Geri

Bir Çevirmen Olarak Dijital Görünürlük ve Çeviride Kişisel Marka

  • Bir Çevirmen Olarak Dijital Görünürlük ve Çeviride Kişisel Marka

    İyi bir çevirmen olmak en yüksek kalitede çeviri yapıp teslim zamanlarına saati saatine uymakla bitmez. Çevirmenin kendinden bir marka yaratıp dijital dünyada görünür olması da en az yapılan çeviri kadar önemlidir. Gelişen ve yaygınlaşan dijital platformlar sayesinde artık bir çevirmenin kendini ve çalışmalarını tanıtması artık çok daha kolay olsa da günümüzdeki yoğun içerik sirkülasyonu arasında öne çıkabilmek planlı bir yaklaşım ve güçlü bir kişisel marka gerektiriyor.
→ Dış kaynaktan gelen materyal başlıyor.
(* ===== verification/Lease.v ===== *)
(** * The lease protocol of the in-memory backend: [storage/memory/lease.go] *)
From S2P Require Import Prelude Types Config Heap Scope.

(** [bumpAttempt]: saturating increment of a [uint32]. *)
Definition bumpAttempt (n : Z) : Z := if (n =? max_u32)%Z then n else u32 (n + 1).

(** [effectiveRetry]: the node's own policy over the scope's, field by field. *)
Definition effectiveRetry (r : nodeRec) (cfg : ScopeConfig) : Z * Z * Z :=
  (if (0 <? rp_MaxAttempts (retry r))%Z then rp_MaxAttempts (retry r) else c_MaxAttempts cfg,
   if (0 <? rp_BaseDelay (retry r))%Z then rp_BaseDelay (retry r) else c_RetryBaseDelay cfg,
   if (0 <? rp_MaxDelay (retry r))%Z then rp_MaxDelay (retry r) else c_RetryMaxDelay cfg).

Definition timeoutMessage : string := "the worker did not acknowledge before the lease deadline".

Definition deadlineOfTop (s : scope) : Z :=
  match Pq.Peek (s_leases s) with
  | None => max_i64
  | Some h => s_deadline s !!! h
  end.

(** [consider] of [popReady]: keep the better of the best so far and the head
    of one kind's heap. *)
Definition better (s : scope) (top best : nat) : bool :=
  (priority (rec s best) <? priority (rec s top))%Z
  || ((priority (rec s top) =? priority (rec s best))%Z && (s_fifo s !!! top <? s_fifo s !!! best)%Z).

Definition consider (s : scope) (best : option (nat * string)) (kh : string * Heap)
  : option (nat * string) :=
  match Pq.Peek kh.2 with
  | None => best
  | Some top =>
    match best with
    | None => Some (top, kh.1)
    | Some (b, _) => if better s top b then Some (top, kh.1) else best
    end
  end.

(** The heaps [popReady] looks at: all of them in the order [range s.ready]
    yields them (here [map_to_list]; [best_of_ok] of [LeaseFacts] holds for any
    order), or those of the requested kinds that exist. *)
Definition candidates (s : scope) (kinds : list string) : list (string * Heap) :=
  match kinds with
  | [] => map_to_list (s_ready s)
  | _ => omap (fun k => (fun h => (k, h)) <$> s_ready s !! k) kinds
  end.

Definition best_of (s : scope) (hs : list (string * Heap)) : option (nat * string) :=
  foldl (consider s) None hs.

Definition popReady (kinds : list string) (s : scope) : scope * option nat :=
  match best_of s (candidates s kinds) with
  | None => (s, None)
  | Some (h, k) => (set_readyHeap k (fst (Pq.Pop (less_ready s) (readyHeap s k))) s, Some h)
  end.

(** The writes of [Claim] to a node it grants. *)
Definition grant (workerID : string) (now leaseFor : Z) (h : nat) (s : scope) : scope :=
  let s := leaveBucket h s in
  let s := upd_rec h (fun r => r <| epoch ::= fun e => u64 (e + 1) |> <| attempt ::= bumpAttempt |>
             <| phase := PhaseClaimed |> <| status := StatusInProgress |> <| worker := workerID |>
             <| updatedAt := now |>) s in
  let s := s <| s_deadline ::= <[h := i64 (now + leaseFor)]> |> in
  let s := leases_Push h s in
  enterBucket h s.

Definition lease_of (s : scope) (h : nat) : Lease :=
  mkLease (s_name s) (id (rec s h)) (epoch (rec s h)) (unix (s_deadline s !!! h))
    (Some (snapshot s h)) [].

Section Clocked.
Context {C : Type} `{!ClockSource C}.

Definition failAttempt (h : nat) (rs : Reason) (msg : string) (cfg : ScopeConfig) (now : Z)
    (c : C) (s : scope) (out : list Effect) : C * scope * list Effect :=
  let '(maxAttempts, base, maxDelay) := effectiveRetry (rec s h) cfg in
  let s := leases_Remove h s in
  let s := s <| s_deadline ::= <[h := 0%Z]> |> in
  if (maxAttempts <=? attempt (rec s h))%Z then terminate h StatusError rs msg c s out
  else
    let from := status (rec s h) in
    let '(delay, c) := Backoff (attempt (rec s h)) base maxDelay (Some clk_Jitter) c in
    let s := upd_rec h (fun r => r <| reason := rs |> <| message := msg |> <| worker := ""%string |>
               <| updatedAt := now |>) s in
    let s := schedule h (i64 (now + delay)) s in
    let '(c, s, ef) := record h EventTransition from c s in
    (c, s, out ++ [ef]).

(** [reclaimExpired]; every iteration takes one member out of the lease heap. *)
Fixpoint reclaim_loop (fuel : nat) (now : Z) (cfg : ScopeConfig) (limit reclaimed : Z)
    (c : C) (s : scope) (out : list Effect) : C * scope * list Effect * Z * bool :=
  match fuel with
  | O => (c, s, out, reclaimed, false)
  | S fuel =>
    if (reclaimed <? limit)%Z then
      match Pq.Peek (s_leases s) with
      | None => (c, s, out, reclaimed, false)
      | Some h =>
        if (now <? s_deadline s !!! h)%Z then (c, s, out, reclaimed, false)
        else
          let '(c, s, out) := failAttempt h ReasonTimeout timeoutMessage cfg now c s out in
          reclaim_loop fuel now cfg limit (reclaimed + 1) c s out
      end
    else
      (c, s, out, reclaimed,
       match Pq.Peek (s_leases s) with None => false | Some _ => (deadlineOfTop s <=? now)%Z end)
  end.

Definition reclaimExpired (now : Z) (cfg : ScopeConfig) (limit : Z) (c : C) (s : scope)
    (out : list Effect) : C * scope * list Effect * Z * bool :=
  reclaim_loop (S (Pq.Len (s_leases s))) now cfg limit 0 c s out.

(** The grant loop of [Claim]; every iteration takes one node out of the ready
    heaps, so the number of their members bounds it. *)
Fixpoint claim_loop (fuel : nat) (req : ClaimRequest) (cfg : ScopeConfig) (now want leaseFor : Z)
    (c : C) (s : scope) (leases : list Lease) (out : list Effect)
  : C * scope * list Lease * list Effect :=
  match fuel with
  | O => (c, s, leases, out)
  | S fuel =>
    if (Z.of_nat (length leases) <? want)%Z then
      if (0 <? c_MaxInFlight cfg)%Z && (c_MaxInFlight cfg <=? st_InProgress (s_stats s))%Z
      then (c, s, leases, out)
      else
        match popReady (cr_Kinds req) s with
        | (s, None) => (c, s, leases, out)
        | (s, Some h) =>
          let from := status (rec s h) in
          let s := grant (cr_WorkerID req) now leaseFor h s in
          let '(c, s, ef) := record h EventTransition from c s in
          claim_loop fuel req cfg now want leaseFor c s (leases ++ [lease_of s h]) (out ++ [ef])
        end
    else (c, s, leases, out)
  end.

Definition ready_count (s : scope) : nat :=
  foldr (fun kh n => length (items kh.2) + n) 0 (map_to_list (s_ready s)).

Definition scope_Claim (req : ClaimRequest) (c : C) (s : scope) : C * scope * ClaimResult :=
  let cfg := Resolved (s_cfg s) in
  let '(now, c) := clk_Now c in
  let '(c, s, effects, _, _) := reclaimExpired now cfg (c_SweepBatchSize cfg) c s [] in
  let '(c, s, promoted) := promoteScheduled now c s in
  let effects := effects ++ promoted in
  let want := Z.max (cr_Max req) 1 in
  let leaseFor := ClampLease cfg (cr_Timeout req) in
  let '(c, s, leases, effects) :=
    claim_loop (S (ready_count s)) req cfg now want leaseFor c s [] effects in
  (c, s, mkClaimResult leases effects).

(** The fencing test of [Complete] and [Extend]. *)
Definition fenced (r : nodeRec) (l : Lease) : bool :=
  negb (bool_decide (phase r = PhaseClaimed)) || negb (epoch r =? l_Epoch l)%Z.

Definition scope_Complete (req : CompleteRequest) (c : C) (s : scope)
  : C * scope * result CompleteResult :=
  match lookup_id s (l_NodeID (co_Lease req)) with
  | None => (c, s, Fail (Err ErrNotFound))
  | Some h =>
    if fenced (rec s h) (co_Lease req) then (c, s, Fail (Err ErrLeaseMismatch))
    else
      let cfg := Resolved (s_cfg s) in
      let '(now, c) := clk_Now c in
      if co_Success req then
        let size := Z.of_nat (length (co_Result req)) in
        if (c_PayloadCap cfg <? size)%Z then
          (c, s, Fail (PayloadTooLargeError size (c_PayloadCap cfg)))
        else
          let s := upd_rec h (fun r => r <| result_ := co_Result req |> <| worker := ""%string |>) s in
          let '(c, s, out) := terminate h StatusSuccess ReasonNone "" c s [] in
          (c, refreshComplete s, Ok (mkCompleteResult out false TimeZero))
      else
        let rs := if bool_decide (co_Reason req = ReasonNone) then ReasonWorkerError else co_Reason req in
        if bool_decide (rs = ReasonSkipped) then
          let s := leases_Remove h s in
          let s := s <| s_deadline ::= <[h := 0%Z]> |> in
          let s := upd_rec h (fun r => r <| worker := ""%string |>) s in
          let '(c, s, out) := terminate h StatusError ReasonSkipped (co_Message req) c s [] in
          (c, refreshComplete s, Ok (mkCompleteResult out false TimeZero))
        else
          let '(c, s, out) := failAttempt h rs (co_Message req) cfg now c s [] in
          let res :=
            if bool_decide (phase (rec s h) = PhaseScheduled)
            then mkCompleteResult out true (unix (s_readyAt s !!! h))
            else mkCompleteResult out false TimeZero in
          (c, refreshComplete s, Ok res)
  end.

Definition scope_Extend (req : ExtendRequest) (c : C) (s : scope) : C * scope * result Time :=
  match lookup_id s (l_NodeID (ex_Lease req)) with
  | None => (c, s, Fail (Err ErrNotFound))
  | Some h =>
    if fenced (rec s h) (ex_Lease req) then (c, s, Fail (Err ErrLeaseMismatch))
    else
      let cfg := Resolved (s_cfg s) in
      let '(now, c) := clk_Now c in
      let s := s <| s_deadline ::= <[h := i64 (now + ClampLease cfg (ex_Timeout req))]> |> in
      let s := s <| s_leases := fst (Pq.Fix (less_leases s) (s_leases s) h) |> in
      (c, s, Ok (unix (s_deadline s !!! h)))
  end.

Definition scope_Sweep (limit : Z) (c : C) (s : scope) : C * scope * SweepResult :=
  let cfg := Resolved (s_cfg s) in
  let limit := if (limit <=? 0)%Z then c_SweepBatchSize cfg else limit in
  let '(now, c) := clk_Now c in
  let '(c, s, effects, reclaimed, more) := reclaimExpired now cfg limit c s [] in
  let '(c, s, promoted) := promoteScheduled now c s in
  (c, refreshComplete s, mkSweepResult reclaimed (effects ++ promoted) more).

End Clocked.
Bu yüzden ben de bu yazımda da çevirmenlerin dijital görünürlüğünün önemine ve etkili bir kişisel marka oluşturmanın temel adımlarına değineceğim.
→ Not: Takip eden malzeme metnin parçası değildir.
(* ===== verification/Snapshot.v ===== *)
(** * Snapshots: [storage/memory/snapshot.go]

    The primary state of a scope with edges named by node identifier, and the
    scope rebuilt from it: handles are allotted anew, in identifier order, and
    the three heaps are filled again from the phases.  [sort.Slice] and
    [sort.Strings] are merge sorts here: the keys are distinct, so that every
    sorting routine gives the same list. *)
From S2P Require Import Prelude Types Config Heap Scope Memory.

Record PredSnapshot := mkPredSnap { ps_From : string; ps_Satisfied : bool }.

Record NodeSnapshot := mkNodeSnap {
  ns_ID : string;
  ns_Kind : string;
  ns_Message : string;
  ns_Worker : string;
  ns_Payload : bytes;
  ns_Result : bytes;
  ns_Labels : gmap string string;
  ns_Retry : RetryPolicy;
  ns_Deps : DepCounts;
  ns_Seq : Z;
  ns_Epoch : Z;
  ns_Attempt : Z;
  ns_Priority : Z;
  ns_Status : Status;
  ns_Reason : Reason;
  ns_Phase : Phase;
  ns_Trigger : TriggerRule;
  ns_CreatedAt : Z;
  ns_UpdatedAt : Z;
  ns_Ord : Z;
  ns_Deadline : Z;
  ns_ReadyAt : Z;
  ns_Fifo : Z;
  ns_Succ : list string;
  ns_Pred : list PredSnapshot
}.

Record ScopeSnapshot := mkScopeSnap {
  ss_Name : string;
  ss_Config : ScopeConfig;
  ss_Sealed : bool;
  ss_EpochFloor : Z;
  ss_NextOrd : Z;
  ss_NextFifo : Z;
  ss_Cursor : Z;
  ss_Stats : ScopeStats;
  ss_Nodes : list NodeSnapshot
}.

(** ** Capture *)

Definition node_snap (s : scope) (h : nat) : NodeSnapshot :=
  let r := rec s h in
  mkNodeSnap (id r) (kind r) (message r) (worker r) (payload r) (result_ r) (labels r) (retry r)
    (deps r) (seq_ r) (epoch r) (attempt r) (priority r) (status r) (reason r) (phase r) (trigger r)
    (createdAt r) (updatedAt r) (s_ord s !!! h) (s_deadline s !!! h) (s_readyAt s !!! h) (s_fifo s !!! h)
    ((fun w => id (rec s w)) <$> (s_succ s !!! h : list nat))
    ((fun e => mkPredSnap (id (rec s (from e))) (satisfied e)) <$> (s_pred s !!! h : list predEdge)).

(** The live handles, in the order of the loop. *)
Definition live_handles (s : scope) : list nat :=
  filter (fun h => alive (rec s h) = true) (seq 0 (length (s_recs s))).

Definition id_le (a b : NodeSnapshot) : Prop := String.le (ns_ID a) (ns_ID b).

#[export] Instance id_le_dec : RelDecision id_le.
Proof. intros a b. unfold id_le. apply _. Defined.

Definition snapshotScope (s : scope) : ScopeSnapshot :=
  mkScopeSnap (s_name s) (s_cfg s) (s_sealed s) (s_epochFloor s) (s_nextOrd s) (s_nextFifo s) (s_cursor s)
    (s_stats s) (merge_sort id_le (node_snap s <$> live_handles s)).

Definition Snapshot {C : Type} (st : Store C) : list ScopeSnapshot :=
  omap (fun name => snapshotScope <$> scopes st !! name) (merge_sort String.le (map_to_list (scopes st)).*1).

(** ** Restore *)

Definition rec_of (n : NodeSnapshot) : nodeRec :=
  mkRec (ns_ID n) (ns_Kind n) (ns_Message n) (ns_Worker n) (ns_Payload n) (ns_Result n) (ns_Labels n) (ns_Retry n)
    (ns_Deps n) (ns_Seq n) (ns_Epoch n) (ns_Attempt n) (ns_Priority n) (ns_Status n) (ns_Reason n) (ns_Phase n)
    (ns_Trigger n) true (ns_CreatedAt n) (ns_UpdatedAt n).

(** The first loop: records, index and the per-node numbers; [i] is the handle. *)
Fixpoint restore_nodes (i : nat) (nodes : list NodeSnapshot) (s : scope) : result scope :=
  match nodes with
  | [] => Ok s
  | n :: nodes =>
    if bool_decide (is_Some (s_index s !! ns_ID n)) then Fail (Err ErrInvalidArgument)
    else
      let s := s <| s_index ::= <[ns_ID n := i]> |> in
      let s := s <| s_recs ::= fun l => l ++ [rec_of n] |> in
      let s := s <| s_ord ::= <[i := ns_Ord n]> |> <| s_deadline ::= <[i := ns_Deadline n]> |>
                 <| s_readyAt ::= <[i := ns_ReadyAt n]> |> <| s_fifo ::= <[i := ns_Fifo n]> |> in
      restore_nodes (S i) nodes s
  end.

(** The second loop: every edge resolves through the index, or the snapshot is
    refused. *)
Definition resolve_pred (s : scope) (p : PredSnapshot) : option predEdge :=
  (fun f => mkPred f (ps_Satisfied p)) <$> s_index s !! ps_From p.

Fixpoint restore_edges (i : nat) (nodes : list NodeSnapshot) (s : scope) : result scope :=
  match nodes with
  | [] => Ok s
  | n :: nodes =>
    match mapM (fun w => s_index s !! w) (ns_Succ n) with
    | None => Fail (Err ErrInvalidArgument)
    | Some ws =>
      let s := s <| s_succ ::= <[i := ws]> |> in
      match mapM (resolve_pred s) (ns_Pred n) with
      | None => Fail (Err ErrInvalidArgument)
      | Some es => restore_edges (S i) nodes (s <| s_pred ::= <[i := es]> |>)
      end
    end
  end.

(** The third loop: each node into the heap of its phase. *)
Definition restore_heap (s : scope) (h : nat) : scope :=
  match phase (rec s h) with
  | PhaseReady => ready_Push (kind (rec s h)) h s
  | PhaseClaimed => leases_Push h s
  | PhaseScheduled => scheduled_Push h s
  | PhaseBlocked | PhaseDone => s
  end.

Definition restoreScope (logCap : Z) (ss : ScopeSnapshot) : result scope :=
  let s := newScope (ss_Name ss) logCap (ss_Config ss) in
  let s := s <| s_sealed := ss_Sealed ss |> <| s_epochFloor := ss_EpochFloor ss |>
             <| s_nextOrd := ss_NextOrd ss |> <| s_nextFifo := ss_NextFifo ss |>
             <| s_cursor := ss_Cursor ss |> <| s_stats := ss_Stats ss |>
             <| s_logStart := u64 (ss_Cursor ss + 1) |> in
  let n := length (ss_Nodes ss) in
  let s := s <| s_recs := [] |> <| s_succ := replicate n [] |> <| s_pred := replicate n [] |>
             <| s_ord := replicate n 0%Z |> <| s_deadline := replicate n 0%Z |>
             <| s_readyAt := replicate n 0%Z |> <| s_fifo := replicate n 0%Z |> in
  match restore_nodes 0 (ss_Nodes ss) s with
  | Fail e => Fail e
  | Ok s =>
    match restore_edges 0 (ss_Nodes ss) s with
    | Fail e => Fail e
    | Ok s => Ok (foldl restore_heap s (seq 0 n))
    end
  end.

Fixpoint restore_scopes {C : Type} (snap : list ScopeSnapshot) (st : Store C) : result (Store C) :=
  match snap with
  | [] => Ok st
  | ss :: snap =>
    if bool_decide (ss_Name ss = ""%string) then Fail (Err ErrInvalidArgument)
    else
      match restoreScope (logCap st) ss with
      | Fail e => Fail e
      | Ok s => restore_scopes snap (st <| scopes ::= <[ss_Name ss := s]> |>)
      end
  end.

Definition Restore {C : Type} (src : C) (opts : list Option) (snap : list ScopeSnapshot) : result (Store C) :=
  restore_scopes snap (New src opts).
    Dijital görünürlük ve kişisel marka, çevirmenlerin sadece bol bol iş bulabilmesini değil, aynı zamanda sektörde sağlam bir yer edinip adını duyurulabilmesini de sağlar. Bir çevirmen olarak çalışmalarınızı çevrimiçi olarak sergilemek, potansiyel müşteri ve iş fırsatlarına ulaşmanın en etkili yollarından biridir. Aynı zamanda temiz ve profesyonel bir çevrimiçi profil, müşteride güven yaratır ve sizi öne çıkarır. Çeviri sektöründe rekabetin oldukça yoğun olduğu düşünüldüğünde her çevirmenin diğer çevirmenlerden sıyrılmak için elinden geleni yapması gerekir. Sosyal medyada aktif olmak ya da bir portföy web sitesi hazırlamakla yalnızca yaptığınız işleri göstermekle kalmaz, aynı zamanda güvenilir ve işine özenle yaklaşan bir iş ortağı olduğunuzu da göstermiş olursunuz. Bunun yanında bir çevirmenin kişisel markası, kendini sektöre tanıttığı bir kimliktir. Dil çiftleriniz, uzmanlık alanlarınız ve çalışma prensipleriniz bu markanın temel unsurlarıdır. Güçlü bir kişisel marka, potansiyel müşterilerin sizi kolayca tanımasını ve ne tür hizmetler sunduğunuzu net bir şekilde anlamasını sağlar. Bu da yine müşterinin gözünde işinizi ciddiye aldığınızı gösteren bir kanıttır.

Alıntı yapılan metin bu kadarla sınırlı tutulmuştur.